No, this is not a high school or college reunion, instead it is for my 8th grade parochial grammar school class from northern New Jersey. I've shared pictures before from our yearly lunch gatherings and this is really just a larger, more significant version of that get together. But as I told another friend who just attended her 50th high school reunion, you want to look good enough so that 27 years from now when a classmate reads your obituary he or she says, "Darn she looked good last time I saw her."
Because I sew I have double demands on my outfits. Yes, I want to look good but I also want to make sure I wear something I've sewn.
The reunion will be October 10 and the weather could be anything from warm and sunny to cool and rainy. Fortunately these are strictly casual gatherings. We are going to tour our old grammar school (originally built in 1931) for an hour then reconvene for an appetizer buffet and cash bar at a nearby restaurant for the afternoon with a walk through our hometown retail area and stop for ice cream afterward. Dinner on your own so you can talk at length with a smaller group. There will be more than two dozen classmates and about a half dozen significant others. There are few people who have never attended our previous big two reunions and I am thrilled that they are making the effort to attend this one, most like the last "big" effort we make to get together.
I want my outfit to be versatile enough for those weather variables, flattering but comfortable enough for plenty of walking....and nice enough for me to be proud that I sewed it. My first thought was to make myself a new "stitch and flip jacket" and that's my project this week.
Basically a stitch and flip jacket is a faster but similarly comfortable Chanel-like jacket....or now the preferred term seems to be "iconic French jacket." Me, I just call it another stitch and flip because that's the technique I learned ten years ago from my first online class via Patternreview and the late Shannon Gifford.

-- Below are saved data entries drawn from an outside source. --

(* ===== verification/MemTimeouts.v ===== *)
(** * Timeout iterators in memory (src/paxos/proposer.c)

A [struct timeout_iterator] holds a pointer to its proposer: the instance a
timed out request is made of is an object of the proposer's queues, whose clock
is reset through the pointer that [next_timedout] returns. *)

From S2P Require Import Prelude Heap Carray Quorum Messages Memory MemCarray MemQueue Proposer.
From S2P Require Import MemProposer.
#[local] Open Scope Z_scope.

Definition c_proposer_timeout_iterator (p : loc) (now : timeval) : cmdb loc :=
  alloc (BIterator (CTimeoutIterator 0 0 now p)).

Definition c_timeout_iterator_free (iter : loc) : cmdb () := free iter.

Definition c_instance_has_timedout (cfg : paxos_config) (inst : loc) (now : timeval) : cmdb bool :=
  i ← read_as as_instance inst;
  diff ← pureC (timeval_diff (ci_created_at i) now);
  mret (proposer_timeout cfg <=? diff).

(** The loop of [next_timedout] from index [i], [n] iterations left. *)
Fixpoint c_next_timedout_from (n : nat) (cfg : paxos_config) (c : loc) (i : Z) (t : timeval)
    : cmdb (Z * option loc) :=
  match n with
  | O => mret (i, None)
  | S n' =>
      x ← c_carray_at c i;
      inst ← pureC (deref x);
      r ← c_quorum_reached inst;
      if (r : bool) then c_next_timedout_from n' cfg c (i + 1) t
      else
        timedout ← c_instance_has_timedout cfg inst t;
        if (timedout : bool) then mret (i + 1, Some inst)
        else c_next_timedout_from n' cfg c (i + 1) t
  end.

Definition c_next_timedout (cfg : paxos_config) (c : loc) (i : Z) (t : timeval)
    : cmdb (Z * option loc) :=
  n ← c_carray_count c;
  c_next_timedout_from (Z.to_nat (n - i)) cfg c i t.

(** [inst->created_at = t] *)
Definition c_set_created_at (inst : loc) (t : timeval) : cmdb () :=
  i ← read_as as_instance inst;
  write inst (BInstance (CInstance (ci_iid i) (ci_ballot i) (ci_value_ballot i) (ci_value i)
    (ci_closed i) (ci_quorum i) t)).

Definition c_timeout_iterator_prepare (cfg : paxos_config) (iter : loc) : cmdb (option loc) :=
  t ← read_as as_iterator iter;
  p ← read_as as_proposer (ct_proposer t);
  r ← c_next_timedout cfg (cp_prepare_instances p) (ct_pi t) (ct_timeout t);
  write iter (BIterator (CTimeoutIterator r.1 (ct_ai t) (ct_timeout t) (ct_proposer t))) ;;
  match r.2 with
  | None => mret None
  | Some inst =>
      i ← read_as as_instance inst;
      req ← alloc (BPrepareReq (PrepareReq (ci_iid i) (ci_ballot i)));
      c_set_created_at inst (ct_timeout t) ;;
      mret (Some req)
  end.

Definition c_timeout_iterator_accept (cfg : paxos_config) (iter : loc) : cmdb (option loc) :=
  t ← read_as as_iterator iter;
  p ← read_as as_proposer (ct_proposer t);
  r ← c_next_timedout cfg (cp_accept_instances p) (ct_ai t) (ct_timeout t);
  write iter (BIterator (CTimeoutIterator (ct_pi t) r.1 (ct_timeout t) (ct_proposer t))) ;;
  match r.2 with
  | None => mret None
  | Some inst =>
      req ← c_accept_req inst;
      c_set_created_at inst (ct_timeout t) ;;
      mret (Some req)
  end.

(** ** Triples *)

(** The memory of an iterator over the proposer at [l]. *)
Definition at_iterator (it l : loc) (t : timeout_iterator) : mprop :=
  (it ↦ BIterator (CTimeoutIterator (ti_pi t) (ti_ai t) (ti_timeout t) l))%I.

Definition at_prepare_req (r : option loc) (out : option prepare_req) : mprop :=
  match r, out with
  | Some x, Some q => x ↦ BPrepareReq q
  | None, None => emp
  | _, _ => False
  end%I.

Section iterators.
Implicit Types (l x it : loc) (p : proposer) (i : instance).

Lemma c_has_timedout_ok cfg x i v now b (Φ : bool → mprop) :
  instance_has_timedout cfg i now = Ret b →
  at_body x i v ∗ (at_body x i v -∗ Φ b) ⊢ wp (c_instance_has_timedout cfg x now) Φ.
Proof.
  iIntros (E) "[(%ids & Hx & Hids) HΦ]". unfold instance_has_timedout in E. inv_binds.
  unfold c_instance_has_timedout. wp_rd "Hx". wp_p. iApply wp_ret. iApply "HΦ". iExists ids. iFrame.
Qed.

Lemma c_next_timedout_from_ok n cfg a c (k : Z) t k' o :
  0 ≤ k → Z.of_nat n ≤ carray_count c - k → next_timedout_from n cfg c k t = Ret (k', o) →
  queue at_instance a c ⊢ wp (c_next_timedout_from n cfg a k t) (λ r,
    <affine> ⌜r.1 = k'⌝ ∗ found a c o r.2).
Proof.
  revert k. induction n as [|n IH]; intros k Hk Hn E; simpl in *.
  { inv_binds. iIntros "Ha". iApply wp_ret. by iFrame. }
  apply bind_inv in E as (i & Ei & E). pose proof Ei as Ei'. unfold instance_at in Ei'.
  apply bind_inv in Ei' as (y0 & E1 & E0). iIntros "Ha". wp_unbind. iApply (wp_wand with "[Ha]").
  { iApply (queue_at at_instance); [|exact E1|iFrame]. lia. }
  iIntros (y) "(%x & %j & %Ej & Ha)". destruct Ej as [-> ->]. injection E0 as ->. wp_p.
  iDestruct (focus_acc with "Ha") as "[(%v & Hx & Hval) [_ Ha]]".
  wp_unbind. iApply c_quorum_reached_ok. iFrame "Hx". iIntros "Hx".
  destruct (quorum_reached (i_quorum i)).
  - iDestruct ("Ha" with "[Hx Hval]") as "Ha"; [iExists v; iFrame|]. rewrite focus_queue.
    iApply IH; [lia..|done|done].
  - apply bind_inv in E as (b & Eb & E). wp_unbind. iApply c_has_timedout_ok; [exact Eb|].
    iFrame "Hx". iIntros "Hx". iDestruct ("Ha" with "[Hx Hval]") as "Ha"; [iExists v; iFrame|].
    destruct b.
    + inv_binds. iApply wp_ret. iSplitR; [done|]. simpl. iExists x, i. iFrame. iSplit; [done|].
      iPureIntro. intros j. rewrite Ei. by intros [= ->].
    + rewrite focus_queue. iApply IH; [lia..|done|done].
Qed.

Lemma c_next_timedout_ok cfg a c (k : Z) t k' o :
  0 ≤ k → next_timedout cfg c k t = Ret (k', o) →
  queue at_instance a c ⊢ wp (c_next_timedout cfg a k t) (λ r,
    <affine> ⌜r.1 = k'⌝ ∗ found a c o r.2).
Proof.
  iIntros (Hk E) "Ha". unfold next_timedout in E. unfold c_next_timedout. wp_unbind.
  iApply (queue_count at_instance). iFrame "Ha". iIntros "Ha".
  destruct (decide (carray_count c - k < 0)) as [Hn|Hn].
  - replace (Z.to_nat (carray_count c - k)) with O in * by lia. simpl in *. inv_binds.
    iApply wp_ret. by iFrame.
  - iApply (c_next_timedout_from_ok with "Ha"); [lia..|exact E].
Qed.

Lemma c_set_created_at_ok x i t :
  at_instance x i ⊢ wp (c_set_created_at x t) (λ _, at_instance x (set_created_at t i)).
Proof.
  iIntros "(%v & (%ids & Hx & Hids) & Hval)". unfold c_set_created_at. wp_rd "Hx". wp_wr "Hx".
  iExists v. iFrame. 
Qed.

Lemma c_timeout_prepare_ok cfg it l t p p' t' out :
  0 ≤ ti_pi t → timeout_iterator_prepare cfg p t = Ret (p', t', out) →
  at_iterator it l t ∗ at_proposer l p ⊢ wp (c_timeout_iterator_prepare cfg it) (λ r,
    at_prepare_req r out ∗ at_iterator it l t' ∗ at_proposer l p').
Proof.
  iIntros (Ht E) "[Hit (%vs & %pr & %ac & Hl & Hv & Hp & Ha)]".
  unfold timeout_iterator_prepare in E. apply bind_inv in E as ([k o] & En & E).
  unfold c_timeout_iterator_prepare, at_iterator. wp_rd "Hit". simpl. wp_rd "Hl". simpl.
  wp_call (c_next_timedout_ok _ _ _ _ _ _ _ Ht En) with "[Hp]". iIntros (r) "[-> Hp]".
  wp_wr "Hit". destruct o as [j|]; simpl.
  2:{ inv_binds. iDestruct "Hp" as "[-> Hp]". iApply wp_ret. iSplitR; [done|]. iFrame. }
  iDestruct "Hp" as "(%x & %i & -> & Hp & %Hi)". apply bind_inv in E as (i' & Ei & E). inv_binds.
  rewrite -> (Hi _ Ei).
  iDestruct (focus_acc with "Hp") as "[(%v & (%ids & Hx & Hids) & Hval) [Hp _]]".
  wp_rd "Hx". simpl. wp_new req "Hreq". wp_unbind. iApply (wp_wand with "[Hx Hids Hval]").
  { iApply (c_set_created_at_ok x i). iExists v. iFrame. }
  iIntros (_) "Hx". iApply wp_ret. iDestruct ("Hp" with "Hx") as "Hp". rewrite focus_queue. iFrame.
Qed.

Lemma c_timeout_accept_ok cfg it l t p p' t' out :
  0 ≤ ti_ai t → timeout_iterator_accept cfg p t = Ret (p', t', out) →
  at_iterator it l t ∗ at_proposer l p ⊢ wp (c_timeout_iterator_accept cfg it) (λ r,
    at_request r out ∗ at_iterator it l t' ∗ at_proposer l p').
Proof.
  iIntros (Ht E) "[Hit (%vs & %pr & %ac & Hl & Hv & Hp & Ha)]".
  unfold timeout_iterator_accept in E. apply bind_inv in E as ([k o] & En & E).
  unfold c_timeout_iterator_accept, at_iterator. wp_rd "Hit". simpl. wp_rd "Hl". simpl.
  wp_call (c_next_timedout_ok _ _ _ _ _ _ _ Ht En) with "[Ha]". iIntros (r) "[-> Ha]".
  wp_wr "Hit". destruct o as [j|]; simpl.
  2:{ inv_binds. iDestruct "Ha" as "[-> Ha]". iApply wp_ret. iSplitR; [done|]. iFrame. }
  iDestruct "Ha" as "(%x & %i & -> & Ha & %Hi)". apply bind_inv in E as (i' & Ei & E).
  apply bind_inv in E as (m & Em & E). inv_binds. rewrite -> (Hi _ Ei) in *.
  iDestruct (focus_acc with "Ha") as "[Hx [Ha _]]".
  wp_call (c_accept_req_ok x i _ Em) with "[Hx]". iIntros (req) "[Hreq Hx]".
  wp_unbind. iApply (wp_wand with "[Hx]"); [by iApply c_set_created_at_ok|].
  iIntros (_) "Hx". iApply wp_ret. iDestruct ("Ha" with "Hx") as "Ha". rewrite focus_queue. iFrame.
Qed.

End iterators.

I have raved before about what a marvelous teacher Shannon was and I have sewn a half dozen jackets with these techniques and they all are as wearable and cozy as when I first made them. I was happy to see that Shannon's entire set of course materials are still available at PR Shannon Gifford's classes on PR and I think they are worth every penny and more. When someone in the class wanted her to explain how to make this techniques "more Chanel-like," Shannon proceeded to add an entire additional jacket with step by step pics showing how she did that. Here's a copy of the Threads issue 111 with a shorter version of this technique "Line and Underline in One Step"
I spent a few hours last week deciding which fabric to use from my resource center....this silk tweed from Fabric Mart....and putting together a sample with fully fused very lightweight interfacing and 1 inch bias cut self fabric fringe. I am using my well-loved Simplicity 4698 princess seam jacket that Sarah Veblen fit on me ten years ago....and that fitting help was the best investment in my sewing skills ever.

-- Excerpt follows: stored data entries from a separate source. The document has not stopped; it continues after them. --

(* ===== verification/MemLearner.v ===== *)
(** * The learner in memory (src/paxos/learner.c)

The functions of learner.c on a heap.  An instance has an array of pointers to
the acknowledgements it stores, [NULL] for an acceptor that has not been heard;
its [final_value] points to one of the stored acknowledgements, so an
acknowledgement that becomes the final value must not be replaced or freed
while the instance is in use.  In [Learner] the final value is a copy;
[at_linst] says that the pointers agree with it, and each function keeps this. *)

From S2P Require Import Prelude Heap Carray Quorum Messages Memory MemCarray MemQueue Learner.
#[local] Open Scope Z_scope.

(** ** Instances *)

Definition c_set_fields (inst : loc) (iid ballot : Z) : cmdb () :=
  i ← read_as as_linstance inst;
  write inst (BLInstance (CLInstance iid ballot (cl_acks i) (cl_final_value i))).

Definition c_set_final (inst : loc) (v : option loc) : cmdb () :=
  i ← read_as as_linstance inst;
  write inst (BLInstance (CLInstance (cl_iid i) (cl_last_update_ballot i) (cl_acks i) v)).

(** [inst->acks[i]] *)
Definition c_ack_at (inst : loc) (i : Z) : cmdb (option loc) :=
  s ← read_as as_linstance inst;
  l ← read_as as_acks (cl_acks s);
  x ← pureC (arr_get l i);
  pureC (read_slot x).

Definition c_set_ack (inst : loc) (i : Z) (p : option loc) : cmdb () :=
  s ← read_as as_linstance inst;
  l ← read_as as_acks (cl_acks s);
  l ← pureC (arr_set l i (Some p));
  write (cl_acks s) (BAcks l).

Definition c_linstance_clear (inst : loc) (acceptors : Z) : cmdb () :=
  c_set_fields inst 0 0 ;;
  cfor_to acceptors (λ i _,
    p ← c_ack_at inst i;
    match p with
    | Some q => free q ;; c_set_ack inst i None
    | None => mret tt
    end) tt ;;
  c_set_final inst None.

Definition c_linstance_new (acceptors : Z) : cmdb loc :=
  acks ← alloc (BAcks (replicate (Z.to_nat acceptors) None));
  inst ← alloc (BLInstance (CLInstance 0 0 acks None));
  cfor_to acceptors (λ i _, c_set_ack inst i None) tt ;;
  mret inst.

Definition c_linstance_free (inst : loc) (acceptors : Z) : cmdb () :=
  c_linstance_clear inst acceptors ;;
  i ← read_as as_linstance inst;
  free (cl_acks i) ;;
  free inst.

|I want a longer jacket to wear with skinny pants and longer sleeves for fall weather.|
|Quilting stops so shoulder pad can be inserted|
|No shoulder pads in this jacket but there's velcro in case I want to use them|
|I like the silk tweed pockets on the bias|
|Love this Louise Cutting technique to cut fashion fabric on the bias and use a small brush to make it unravel.|
|First stitch and flip jacket nine years ago and just as wearable today|
In the next few posts I will show how I add shoulder pads to this design and then my finished jacket. I have not made a semi-tailored fitted garment like this since my coat project last winter and I am enjoying sewing with woven for a bit more of a structured garment. I think it will be nice addition to my fall wardrobe and perfect for the reunion gathering. Are you doing any "special event" sewing these days?